Finally, he stated that the Ecuadorean Government was ready to comply with ratified Conventions.

The Employers' members noted that the Government representative had tried -- in a strange way -- to make this Committee believe that national legislation was in conformity with the requirements of Convention No. 87. The Government representative had not succeeded, especially in light of the report of the Committee of Experts which indicated the contrary. During an ILO mission in 1997, two Bills had been drafted providing for the repeal or amendment of certain legislative provisions which were the subject of comments by the Committee of Experts. The drafting of these two Bills constituted a positive approach to bringing national legislation into conformity with the provisions of the Convention. The content of these Bills had been described in detail in the report of the Committee of Experts and pertained essentially to the establishment and registration of trade unions, but also to the right of trade unions to organize their administration and activities as well as their right to express their opinions on the Government's economic and social policies in a peaceful manner. A control system should also have been established.

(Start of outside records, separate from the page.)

(** ** Suggestion families *)

(** C2.  In both storage classes, no move suggestion of
    [generateConflictSuggestions] targets the conflict's own (dayOfWeek,
    timeSlot) or a (day, slot) pair held by any schedule entry of the store,
    whatever its teacher; the move suggestions of each conflicting schedule
    are the surviving pairs of the grid day 0..5 by slot 0..4, in the order
    the grid is walked: day outside, slot inside, both ascending. *)
Theorem move_suggestions_avoid_taken_slots :
  (forall (e : MemStorage.env) (conflictId : Z) (conflict : Conflict.t),
      MemStorage.getConflictById (MemStorage.store e) conflictId
      = Some conflict ->
      let suggestions :=
        fst (MemStorage.generateConflictSuggestions conflictId e) in
      (forall sg day slot,
          In sg suggestions ->
          ConflictSuggestion.action sg = move day slot ->
          (day, slot)
          <> (Conflict.dayOfWeek conflict, Conflict.timeSlot conflict)
          /\ (forall x, In x (MemStorage.schedules (MemStorage.store e)) ->
                (Schedule.dayOfWeek x, Schedule.timeSlot x) <> (day, slot))
          /\ In (day, slot) candidateSlots)
      /\ (2 <= Z.of_nat (List.length
                  (MemStorage.validSchedules (MemStorage.store e) conflict)) ->
          moveTargets suggestions
          = flat_map
              (fun schedule =>
                 map (fun p => (Schedule.id schedule, p))
                   (filter (freeSlot conflict
                              (occupiedSlots
                                 (MemStorage.schedules (MemStorage.store e))))
                      candidateSlots))
              (MemStorage.validSchedules (MemStorage.store e) conflict)))
  /\ (forall (d d' : DatabaseStorage.t) (conflictId : Z)
        (conflict : Conflict.t) (suggestions : list ConflictSuggestion.t),
      DatabaseStorage.getConflictById d conflictId = Some conflict ->
      DatabaseStorage.generateConflictSuggestions conflictId d
      = (Js.Ok suggestions, d') ->
      (forall sg day slot,
          In sg suggestions ->
          ConflictSuggestion.action sg = move day slot ->
          (day, slot)
          <> (Conflict.dayOfWeek conflict, Conflict.timeSlot conflict)
          /\ (forall x, In x (DatabaseStorage.schedules d) ->
                (Schedule.dayOfWeek x, Schedule.timeSlot x) <> (day, slot))
          /\ In (day, slot) candidateSlots)
      /\ moveTargets suggestions
         = flat_map
             (fun schedule =>
                map (fun p => (Schedule.id schedule, p))
                  (filter (freeSlot conflict
                             (occupiedSlots (DatabaseStorage.schedules d)))
                     candidateSlots))
             (DatabaseStorage.validSchedules d conflict))
  /\ candidateSlots =
     [(0,0); (0,1); (0,2); (0,3); (0,4);
      (1,0); (1,1); (1,2); (1,3); (1,4);
      (2,0); (2,1); (2,2); (2,3); (2,4);
      (3,0); (3,1); (3,2); (3,3); (3,4);
      (4,0); (4,1); (4,2); (4,3); (4,4);
      (5,0); (5,1); (5,2); (5,3); (5,4)].
Proof.
  split; [|split; [|exact candidateSlots_enumerated]].
  - (* MemStorage *)
    intros e conflictId conflict Hc suggestions. split.
    + intros sg day slot Hin Hact.
      apply stamp_In in Hin. destruct Hin as (dr & Hdr & _ & _ & Ha & _).
      apply MemStorage_drafts_In in Hdr.
      destruct Hdr as (c' & schedule & Hc' & _ & Hd).
      rewrite Hc in Hc'. inversion Hc'; subst c'. clear Hc'.
      apply MemStorage_draftsFor_In in Hd.
      destruct Hd as [(p & Hp & Hfree & ->)
                     | [(o & _ & ->) | (t & _ & _ & ->)]].
      * destruct p as [d0 s0]. rewrite Hact in Ha. simpl in Ha.
        inversion Ha; subst d0 s0.
        destruct (freeSlot_sound _ _ _ _ Hfree) as [H1 H2].
        repeat split; assumption.
      * rewrite Hact in Ha. discriminate.
      * rewrite Hact in Ha. discriminate.
    + intros Hlen. subst suggestions.
      unfold MemStorage.generateConflictSuggestions. simpl fst.
      rewrite moveTargets_stamp. unfold MemStorage.drafts. rewrite Hc.
      replace (Z.of_nat (List.length
                 (MemStorage.validSchedules (MemStorage.store e) conflict))
               <? 2) with false by (symmetry; apply Z.ltb_ge; lia).
      rewrite draftMoveTargets_flat_map. apply flat_map_ext.
      intros schedule. apply MemStorage_draftsFor_moves.
  - (* DatabaseStorage *)
    intros d d' conflictId conflict suggestions Hc Hgen.
    apply DatabaseStorage_generate_Ok in Hgen.
    rewrite DatabaseStorage_oks_attempts, Hc in Hgen. subst suggestions.
    split.
    + intros sg day slot Hin Hact.
      apply stamp_In in Hin. destruct Hin as (dr & Hdr & _ & _ & Ha & _).
      apply in_flat_map in Hdr. destruct Hdr as (schedule & _ & Hdr).
      apply in_map_iff in Hdr. destruct Hdr as ([d0 s0] & <- & Hp).
      apply filter_In in Hp. destruct Hp as [Hp Hfree].
      rewrite Hact in Ha. simpl in Ha. inversion Ha; subst d0 s0.
      destruct (freeSlot_sound _ _ _ _ Hfree) as [H1 H2].
      repeat split; assumption.
    + rewrite moveTargets_stamp, draftMoveTargets_flat_map.
      apply flat_map_ext. intros schedule.
      apply DatabaseStorage_moves_targets.
Qed.
(** ** Start-up *)

(** X4: a session without the key [age] is filled with the defaults, and
    the calculation on it gives 1.0, shown as moderate risk. *)
Theorem X4_first_run (st : session_state) :
  age st = None ->
  initialise st = initial_state
  /\ calculate_smart2_risk (initialise st) = Ok (Some 1)
  /\ main_tab1 (initialise st) = Ok (RiskEstimate 1 Moderate).
Proof.
  intros Hage. unfold initialise. rewrite Hage.
  split; [reflexivity |]. split; [apply calculate_initial_state |].
  unfold main_tab1. rewrite calculate_initial_state. cbn [bind].
  unfold tier_of.
  destruct (Rle_dec 30 1); [lra |]. destruct (Rle_dec 20 1); [lra |].
  reflexivity.
Qed.

(** X5: the start-up code looks at the key [age] only: a session that has
    [age] but lacks another key is left as it is, and the calculation on
    it returns None. *)
Theorem X5_initialise_keeps_gaps (st : session_state) :
  age st <> None -> key_absent st ->
  initialise st = st /\ calculate_smart2_risk (initialise st) = Ok None.
Proof.
  intros Hage Habs.
  assert (Hinit : initialise st = st).
  { unfold initialise. destruct (age st); [reflexivity | congruence]. }
  rewrite Hinit. split; [reflexivity |].
  apply calculate_none_iff. left. now left.
Qed.

(** ** How the calculation reads its fields *)

(** X6: the sex counts as female only when it is the str "Female", and
    diabetes and smoking count whenever their value is truthy: any other
    sex scores as "Male", any truthy value as [True]. *)
Theorem X6_sex_and_flags_by_test (a e l b c k pa : option pyval)
    (v_sex v_diabetes v_smoker : pyval) :
  calculate_smart2_risk
    (mkSession a (Some v_sex) (Some v_diabetes) (Some v_smoker) e l b c k pa)
  = calculate_smart2_risk
      (mkSession a
         (Some (PyStr (if py_eq_str v_sex "Female" then "Female" else "Male")))
         (Some (PyBool (truthy v_diabetes))) (Some (PyBool (truthy v_smoker)))
         e l b c k pa).
Proof.
  rewrite !calculate_cases. unfold linear_predictor, coefficients.
  cbn [age sex diabetes smoker egfr ldl sbp cad stroke pad].
  assert (Hs : py_eq_str
                 (PyStr (if py_eq_str v_sex "Female" then "Female" else "Male"))
                 "Female" = py_eq_str v_sex "Female").
  { destruct (py_eq_str v_sex "Female"); reflexivity. }
  cbn [getattr bind truthy]. rewrite Hs. reflexivity.
Qed.

(** X7: the vascular flags of a well-formed profile matter only through
    "two or more of them": profiles that differ in these flags alone and
    agree on that test get the same result.  In particular a single
    territory changes nothing. *)
Theorem X7_vascular_flags_by_count (a e l b : R) (s : sex_t) (d sm : bool)
    (c k pa c' k' pa' : bool) :
  (2 <=? Nat.b2n c + Nat.b2n k + Nat.b2n pa)%nat
  = (2 <=? Nat.b2n c' + Nat.b2n k' + Nat.b2n pa')%nat ->
  calculate_smart2_risk (session_of (mkProfile a s d sm e l b c k pa))
  = calculate_smart2_risk (session_of (mkProfile a s d sm e l b c' k' pa')).
Proof.
  intros Hcount. rewrite !calculate_profile.
  assert (Hlp : spec_lp (mkProfile a s d sm e l b c k pa)
                = spec_lp (mkProfile a s d sm e l b c' k' pa')).
  { unfold spec_lp, term_polyvascular, vascular_territory_count.
    cbn [p_cad p_stroke p_pad]. rewrite Hcount. reflexivity. }
  now rewrite Hlp.
Qed.

(** X8: the eGFR of a well-formed profile matters only through its band
    (below 30, from 30 to below 60, from 60): profiles that differ in eGFR
    alone within one band get the same result. *)
Theorem X8_egfr_by_band (a e e' l b : R) (s : sex_t) (d sm c k pa : bool) :
  (e < 30 <-> e' < 30) -> (e < 60 <-> e' < 60) ->
  calculate_smart2_risk (session_of (mkProfile a s d sm e l b c k pa))
  = calculate_smart2_risk (session_of (mkProfile a s d sm e' l b c k pa)).
Proof.
  intros H30 H60. rewrite !calculate_profile.
  assert (Hlp : spec_lp (mkProfile a s d sm e l b c k pa)
                = spec_lp (mkProfile a s d sm e' l b c k pa)).
  { unfold spec_lp, term_egfr_lt_30, term_egfr_30_60. cbn [p_egfr].
    assert (H1 : (if Rlt_dec e 30 then 0.9235 else 0)
                 = (if Rlt_dec e' 30 then 0.9235 else 0))
      by (destruct (Rlt_dec e 30), (Rlt_dec e' 30); tauto || reflexivity).
    assert (H2 : (if Rle_dec 30 e
                  then (if Rlt_dec e 60 then 0.5539 else 0) else 0)
                 = (if Rle_dec 30 e'
                    then (if Rlt_dec e' 60 then 0.5539 else 0) else 0)).
    { destruct (Rle_dec 30 e), (Rle_dec 30 e'), (Rlt_dec e 60), (Rlt_dec e' 60);
        try reflexivity; exfalso; lra || tauto. }
    rewrite H1, H2. reflexivity. }
  now rewrite Hlp.
Qed.

(** X9: a well-formed profile whose linear predictor is at most -6.86 gets
    the lower clamp 1.0. *)
Theorem X9_lower_clamp_region (p : PatientProfile) :
  spec_lp p <= -6.86 ->
  calculate_smart2_risk (session_of p) = Ok (Some 1).
Proof.
  intros Hlp.
  rewrite calculate_profile_in_range by (unfold lp_in_range; lra).
  do 2 f_equal. apply clamp_rounded_low.
  apply literal_raw_le in Hlp. pose proof literal_raw_low. lra.
Qed.

(** X10: a well-formed profile whose linear predictor lies between -0.78
    and 709 gets the upper clamp 99.0. *)
Theorem X10_upper_clamp_region (p : PatientProfile) :
  -0.78 <= spec_lp p <= 709 ->
  calculate_smart2_risk (session_of p) = Ok (Some 99).
Proof.
  intros [Hlo Hhi].
  rewrite calculate_profile_in_range by exact Hhi.
  do 2 f_equal. apply clamp_rounded_high.
  apply literal_raw_le in Hlo. pose proof literal_raw_high. lra.
Qed.

(** X11: a well-formed profile whose linear predictor is 1024 or more gets
    None: the inner power overflows. *)
Theorem X11_overflow_region (p : PatientProfile) :
  1024 <= spec_lp p ->
  calculate_smart2_risk (session_of p) = Ok None.
Proof. apply calculate_profile_overflow. Qed.

(** X12: within the ranges of the widgets every well-formed profile gets
    a risk, between 1.0 and 98.5. *)
Theorem X12_widget_range_risk (p : PatientProfile) :
  in_widget_range p ->
  exists r, calculate_smart2_risk (session_of p) = Ok (Some r)
            /\ 1 <= r <= 98.5.
Proof. apply calculate_widget_range. Qed.

(** X13: ints in the four numeric fields give the result of the floats of
    the same value, as long as they are within the float range. *)
Theorem X13_ints_as_floats (za ze zl zb : Z) (s d sm c k pa : option pyval) :
  (Z.abs za < float_overflow)%Z -> (Z.abs ze < float_overflow)%Z ->
  (Z.abs zl < float_overflow)%Z -> (Z.abs zb < float_overflow)%Z ->
  calculate_smart2_risk
    (mkSession (Some (PyInt za)) s d sm (Some (PyInt ze)) (Some (PyInt zl))
               (Some (PyInt zb)) c k pa)
  = calculate_smart2_risk
      (mkSession (Some (PyFloat (IZR za))) s d sm (Some (PyFloat (IZR ze)))
                 (Some (PyFloat (IZR zl))) (Some (PyFloat (IZR zb))) c k pa).
Proof.
  intros Ha He Hl Hb. rewrite !calculate_cases. unfold linear_predictor.
  cbn [age sex diabetes smoker egfr ldl sbp cad stroke pad getattr bind].
  rewrite !py_float_int by assumption.
  reflexivity.
Qed.

(** X14: when the raw percentage of a well-formed profile lies within
    [1, 99] the returned risk differs from it by at most 0.05. *)
Theorem X14_rounding_error (p : PatientProfile) (r : R) :
  calculate_smart2_risk (session_of p) = Ok (Some r) ->
  1 <= literal_risk_percent_raw (spec_lp p) <= 99 ->
  Rabs (r - literal_risk_percent_raw (spec_lp p)) <= 0.05.
Proof.
  intros Hcalc Hraw. rewrite calculate_profile in Hcalc.
  destruct (risk_percent_cases (spec_lp p)) as [[_ H] | [_ H]];
    rewrite H in Hcalc; [| discriminate].
  injection Hcalc as <-.
  set (x := literal_risk_percent_raw (spec_lp p)) in *.
  pose proof (round_half_even_near (x * 10)) as Hn.
  assert (H1 : 1 <= py_round1 x).
  { rewrite <- py_round1_1. apply py_round1_le. lra. }
  assert (H99 : py_round1 x <= 99).
  { rewrite <- py_round1_99. apply py_round1_le. lra. }
  assert (Hc : clamp_rounded x = py_round1 x).
  { unfold clamp_rounded, py_max, py_min.
    destruct (Rlt_dec (py_round1 x) 99.0); destruct (Rlt_dec 1.0 _); lra. }
  rewrite Hc. unfold py_round1. apply Rabs_le. lra.
Qed.

(** X15: whenever line 45 yields a value it lies between 0 and 100, the
    ends included (in binary64 the subtraction from 1 can reach them). *)
Theorem X15_raw_is_a_percentage (lp x : R) :
  risk_percent lp = Ok x -> 0 <= x <= 100.
Proof.
  intros H.
  destruct (risk_percent_cases lp) as [[_ H'] | [_ H']]; rewrite H' in H;
    [| discriminate].
  injection H as <-. pose proof (literal_raw_bounds lp). lra.
Qed.

(** ** The list of risk factors *)

Lemma risk_factors_profile (p : PatientProfile) :
  risk_factors (session_of p)
  = Ok ([FactorAge (PyFloat (p_age p)); FactorSex (PyStr (sex_label (p_sex p)));
         FactorLDL (PyFloat (p_ldl p)); FactorSBP (PyFloat (p_sbp p))]
        ++ (if p_diabetes p then [FactorDiabetes] else [])
        ++ (if p_smoker p then [FactorSmoker] else [])
        ++ (if Rlt_dec (p_egfr p) 60
            then [FactorEgfrCKD (PyFloat (p_egfr p))] else [])
        ++ (if (1 <=? vascular_territory_count p)%nat
            then [FactorVascular
                    (NInt (0 + bool_to_int (p_cad p) + bool_to_int (p_stroke p)
                           + bool_to_int (p_pad p)))]
            else [])).
Proof.
  destruct p as [a s d sm e l b c k pa].
  unfold risk_factors, session_of, vascular_territory_count, number_gt_int.
  cbn [age sex diabetes smoker egfr ldl sbp cad stroke pad getattr bind
       p_age p_sex p_diabetes p_smoker p_egfr p_ldl p_sbp p_cad p_stroke p_pad
       py_lt_int truthy py_sum py_sum_from py_add number_of].
  destruct d, sm, (Rlt_dec e (IZR 60)), c, k, pa;
    cbn -[Rlt_dec];
    match goal with
    | |- context [Rlt_dec (IZR 0) ?x] => destruct (Rlt_dec (IZR 0) x)
    end; (reflexivity || (exfalso; lra)).
Qed.
(** * The Action Intent Pipeline of the coding workbench

    A shallow embedding of [shared/actions.ts] (the Action Schema),
    [server/storage.ts] (the in-memory Project Store) and
    [server/services/actionProcessor.ts] (Intent Parser, Action Executor and
    Confirmation Gate), with the one-shot run of
    [server/services/pythonExecutor.ts] that the executor calls, followed by
    the properties the design document states about them. *)

From Stdlib Require Import QArith.
From stdpp Require Import gmap strings list fin_maps pretty.

Local Open Scope string_scope.
Local Open Scope list_scope.

(** ** Strings *)

(** The double-quote character, used by the messages that quote a name. *)
Definition dquote : string := String (Ascii.ascii_of_nat 34) EmptyString.

(** JavaScript truthiness of a string: only the empty string is falsy. *)
Definition truthy_string (s : string) : bool :=
  match s with
  | EmptyString => false
  | String _ _ => true
  end.

(** [a || b] on strings. *)
Definition or_string (a b : string) : string :=
  if truthy_string a then a else b.

(** [Array.prototype.join]. *)
Fixpoint join (sep : string) (l : list string) : string :=
  match l with
  | [] => EmptyString
  | [x] => x
  | x :: r => x +:+ sep +:+ join sep r
  end.

(** A string holds the UTF-8 bytes of the JavaScript string it stands for:
    a byte [10xxxxxx] continues the code point begun before it. *)
Definition continues (a : Ascii.ascii) : bool :=
  match a with
  | Ascii.Ascii _ _ _ _ _ _ b6 b7 => b7 && negb b6
  end.

(** What [for ... of] yields on a string: its code points, in order. *)
Fixpoint codePoints (s : string) : list string :=
  match s with
  | EmptyString => []
  | String a rest =>
      match codePoints rest with
      | String b c :: more =>
          if continues b then String a (String b c) :: more
          else String a EmptyString :: String b c :: more
      | more => String a EmptyString :: more
      end
  end.

(** ** Decoded JSON values

    What [JSON.parse] returns. An object is kept as the list of its
    properties; a property is read at its first occurrence. *)

#[warnings="-register-all"]
Inductive JValue : Type :=
| JNull
| JBool (b : bool)
| JNum (q : Q)
| JStr (s : string)
| JArr (l : list JValue)
| JObj (o : list (string * JValue)).

(** A thrown JavaScript [Error], with its [message]. *)
Inductive Exn : Type := Error (message : string).

Definition errMessage (e : Exn) : string :=
  match e with Error m => m end.

Fixpoint lookupProp (k : string) (o : list (string * JValue)) : option JValue :=
  match o with
  | [] => None
  | (k', v) :: r => if String.eqb k k' then Some v else lookupProp k r
  end.

(** [o[k] = v] on an object: the property keeps its place when present. *)
Fixpoint setProp (k : string) (v : JValue) (o : list (string * JValue))
  : list (string * JValue) :=
  match o with
  | [] => [(k, v)]
  | (k', v') :: r =>
      if String.eqb k k' then (k, v) :: r else (k', v') :: setProp k v r
  end.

The question regarding the right to strike had been discussed. While the Employers' members differed from that of the Committee of Experts in this area, that did not prevent States from following the observations made by the Committee of Experts in this domain. In conclusion, it was clear that amendments to legislation should be carried out. For this reason it was surprising that these Bills had not been mentioned at all. On the contrary, the Government representative had tried to show that there had been no need for amendments to legislation which, in the view of the Employers' members, represented an improved situation. Apart from the Committee's stance concerning the right to strike, they endorsed the Experts' view that freedom of association and protection of the right to organize did not exist in Ecuador and that legislative changes were necessary. Therefore the Government should be urged by this Committee to review its current legislation urgently.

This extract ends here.